Свеча чуть мерцала и зал был почти темен; лакеи ушли, но у дверей показалась маленькая фигура Ермолаича. Он стал, подперся и стоял, словно чего-то ждал, или что-то соображал.
Ворошилов выдвинулся из-за притолки и кивнул рукой; Ермолаич заметил это и тотчас же, как железо к магниту, подскочил к Ворошилову, и они зашептались, и вдруг Ермолаич дернул Ворошилова за рукав, и оба глубже спрятались за портьеру: в зал вошел Горданов.
– Заметь, перевязи нет, – шепнул Ворошилов, но Ермолаич только отвечал пожатием руки.
Горданов был, действительно, без перевязи и с потаенным фонариком в руке.
Войдя в зал, он прежде всего выслал вон Сида, и когда строптивый старик ему, к удивлению, беспрекословно подчинился, он, оставшись один, подошел к трупу, приподнял покрывавшую его скатерть и, осветив ярким лучом фонарного рефлектора мертвое, обезображенное лицо, стал проворно искать чего-то под левым боком. Он несколько раз с усилием тянул за окоченевшую руку мертвеца, но рука была тверда и не поддавалась усилиям одной руки Горданова.
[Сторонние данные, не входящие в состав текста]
(** * ghii-engine-zod: the Zod validation engine for Ghii

    A shallow embedding of [src/ghiiEngineZod.ts] together with the parts of
    ECMAScript it runs on ([Array.prototype.join], [JSON.stringify]), and the
    properties of the adapter stated in the specification.

    Layout:
    - [JS]: completions (normal return or throw), numbers and
      [Number::toString], property keys, [ToString],
      [Array.prototype.join], [Array.prototype.map].
    - [JSON]: strings of UTF-16 code units, the values [JSON.stringify]
      is given, [JSON.stringify] with its [space] argument, and a reader
      for JSON text used to compare what two texts denote.
    - [zod]: the interface of the validation library the adapter calls.
    - [Engine]: [zodEngine] itself, over any library whose calls leave the
      world alone, and any outside world.
    - [Effectful]: [zodEngine] over a library whose calls act on the
      world: schema callbacks, the metadata registry.
    - [MiniZod]: a small library instance used to run the adapter on concrete
      inputs.
    - The theorems, one per numbered claim of the specification. *)

From Stdlib Require Import String Ascii List ZArith NArith Bool Lia.
From Stdlib Require Import DecimalString DecimalN DecimalFacts.
Import ListNotations.
Local Open Scope list_scope.
Local Open Scope string_scope.

Set Implicit Arguments.

(* ===================================================================== *)
(** * ECMAScript ground *)
(* ===================================================================== *)

Module JS.

(** A thrown value.  [TypeError] is what the language itself throws; any
    other thrown value (a library error, a user error) is [Thrown]. *)
Inductive Exception : Type :=
| TypeError (msg : string)
| Thrown (what : string).

(** The completion of an expression: a value, or an abrupt [throw]. *)
Inductive Completion (A : Type) : Type :=
| Normal (a : A)
| Throw (e : Exception).

Arguments Normal {A} a.
Arguments Throw {A} e.

Definition bind {A B : Type} (c : Completion A) (k : A -> Completion B)
  : Completion B :=
  match c with
  | Normal a => k a
  | Throw e => Throw e
  end.

Definition returns {A : Type} (c : Completion A) : bool :=
  match c with Normal _ => true | Throw _ => false end.

(** [Array.prototype.map]: the callback runs on the elements from left to
    right; the first throw aborts the call. *)
Fixpoint array_map {A B : Type} (f : A -> Completion B) (xs : list A)
  : Completion (list B) :=
  match xs with
  | [] => Normal []
  | x :: xs' =>
      bind (f x) (fun y => bind (array_map f xs') (fun ys => Normal (y :: ys)))
  end.

(** ** Numbers and [Number::toString]

    A number, as far as [Number::toString] tells numbers apart: not a
    number, an infinity, zero (of either sign), or a finite number that is
    not zero.  The last is given as in the definition of
    [Number::toString]: its sign, the digits [s] of its shortest decimal
    and the exponent [n], the value being [s] × 10^([n] − [k]) for [k]
    digits.  So 1.5 is the digits 15 with [n = 1], and 10^21 is the digit 1
    with [n = 22]. *)
Inductive Number : Type :=
| NaN
| Infinity (negative : bool)
| Zero
| Finite (negative : bool) (digits : positive) (n : Z).

(** [Number::toString] on an array index, and on any non-negative integer
    below 10^21: its decimal numeral. *)
Definition NumberToString (n : N) : string :=
  NilZero.string_of_uint (N.to_uint n).

Fixpoint zeros (n : nat) : string :=
  match n with
  | O => ""
  | S n' => String "0" (zeros n')
  end.

Fixpoint take (n : nat) (s : string) : string :=
  match n, s with
  | S n', String c r => String c (take n' r)
  | _, _ => ""
  end.

Fixpoint drop (n : nat) (s : string) : string :=
  match n, s with
  | S n', String _ r => drop n' r
  | _, _ => s
  end.

(** The digits without their trailing zeros: [k] is as small as
    possible. *)
Fixpoint stripZeros (s : string) : string :=
  match s with
  | EmptyString => ""
  | String c r =>
      match stripZeros r with
      | EmptyString => if Ascii.eqb c "0" then "" else String c ""
      | r' => String c r'
      end
  end.

Definition digitsOf (digits : positive) : string :=
  stripZeros (NumberToString (Npos digits)).

(** [e], the sign of the exponent, and its decimal numeral. *)
Definition exponentPart (e : Z) : string :=
  "e" ++ (if (e <? 0)%Z then "-" else "+") ++ NumberToString (Z.abs_N e).

(** [Number::toString] on a positive finite number, case by case: an
    integer up to 21 digits; digits on both sides of the point; a fraction
    with up to six zeros after the point; the exponent form otherwise. *)
Definition FiniteToString (digits : positive) (n : Z) : string :=
  let s := digitsOf digits in
  let k := Z.of_nat (String.length s) in
  if ((k <=? n) && (n <=? 21))%Z then s ++ zeros (Z.to_nat (n - k))
  else if ((0 <? n) && (n <=? 21))%Z
  then take (Z.to_nat n) s ++ "." ++ drop (Z.to_nat n) s
  else if ((-6 <? n) && (n <=? 0))%Z then "0." ++ zeros (Z.to_nat (- n)) ++ s
  else
    match s with
    | String c EmptyString => String c (exponentPart (n - 1))
    | String c r => String c ("." ++ r ++ exponentPart (n - 1))
    | EmptyString => exponentPart (n - 1)
    end.

Definition Number_toString (x : Number) : string :=
  match x with
  | NaN => "NaN"
  | Infinity negative => (if negative then "-" else "") ++ "Infinity"
  | Zero => "0"
  | Finite negative digits n =>
      (if negative then "-" else "") ++ FiniteToString digits n
  end.

(** An integer as a number. *)
Definition ofZ (i : Z) : Number :=
  match i with
  | Z0 => Zero
  | Zpos p =>
      Finite false p (Z.of_nat (String.length (NumberToString (Npos p))))
  | Zneg p =>
      Finite true p (Z.of_nat (String.length (NumberToString (Npos p))))
  end.

Definition Number_eqb (x y : Number) : bool :=
  match x, y with
  | NaN, NaN => true
  | Infinity a, Infinity b => Bool.eqb a b
  | Zero, Zero => true
  | Finite a s n, Finite b t m => Bool.eqb a b && Pos.eqb s t && Z.eqb n m
  | _, _ => false
  end.

(** ** Property keys *)

(** A property key: [string | number | symbol].  [KeyNumber] is an array
    index, or any other non-negative integer below 10^21, whose numeral
    is the plain decimal one; [KeyFloat] is any number at all, such as a
    negative, fractional or very large key of a [Map]. *)
Inductive PropertyKey : Type :=
| KeyString (s : string)
| KeyNumber (n : N)
| KeySymbol (description : string)
| KeyFloat (x : Number).

(** [ToString] on a property key; a Symbol cannot be converted. *)
Definition ToString (k : PropertyKey) : Completion string :=
  match k with
  | KeyString s => Normal s
  | KeyNumber n => Normal (NumberToString n)
  | KeySymbol _ => Throw (TypeError "Cannot convert a Symbol value to a string")
  | KeyFloat x => Normal (Number_toString x)
  end.

(** [Array.prototype.join (sep)]: [R] accumulates the text; the separator
    goes in before every element but the first. *)
Fixpoint join_from (sep : string) (R : string) (k : nat)
  (xs : list PropertyKey) : Completion string :=
  match xs with
  | [] => Normal R
  | element :: xs' =>
      let R := match k with O => R | S _ => R ++ sep end in
      bind (ToString element) (fun S' => join_from sep (R ++ S') (S k) xs')
  end.

Definition join (sep : string) (xs : list PropertyKey) : Completion string :=
  join_from sep "" 0 xs.

Definition isSymbol (k : PropertyKey) : bool :=
  match k with KeySymbol _ => true | _ => false end.

(** The text of a path segment: a string key is its own text, a number is
    what [Number::toString] writes for it; a Symbol has none. *)
Inductive SegmentText : PropertyKey -> string -> Prop :=
| TextOfString (s : string) : SegmentText (KeyString s) s
| TextOfNumber (n : N) : SegmentText (KeyNumber n) (NumberToString n)
| TextOfFloat (x : Number) : SegmentText (KeyFloat x) (Number_toString x).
Тогда он поставил фонарик на грудь трупа и принялся работать обеими руками, но фонарик его вдруг полетел, дребезжа, на пол, а сам он вскрикнул и, отскочив назад, повалил незажженные церковные подсвечники, которые покатились с шумом и грохотом.
На эту сумятицу из передней выбежала толпа пребывавших в праздности лакеев и робко остановилась вдали трупа, по другой бок которого наклонялся, чтобы поднять подсвечники, сильно смущенный Горданов, зажимая в руке скомканный белый носовой платок, сквозь который сильно проступала алая кровь.
Что б это могло значить?
– Взметался нйжить… чего мечешься? – заговорил вдруг, входя, Сид Тимофеич и, подойдя к покойнику с правой стороны, он покрыл его лицо, потом хотел было поправить руку, но, заметив замерзший в ней пучок сухой травы, начал ее выдергивать, говоря: «Подай! тебе говорю, подай, а то ругать стану». С этим он начал выколупывать пальцем траву, и вдруг громко рассмеялся.
Все присутствовавшие попятились назад, а Сид Тимофеич манил к себе и звал:
– Подите-ка, идите, поглядите, как он уцепился за мой палец! Видите, видите, как держит! – повторял Сид, поднимая вверх палец, за который держалась окоченелая мертвая рука. – Ага! что! – шамшал Сид. – Каков он, каков? Он вам покажет! Он вам еще покажет!
– Вывести вон этого сумасшедшего! – сказал Горданов, и двое слуг схватили и потащили старика, который все оборачивался и кричал:
– Ничего, ничего! Он недаром взметался: он вам покажет!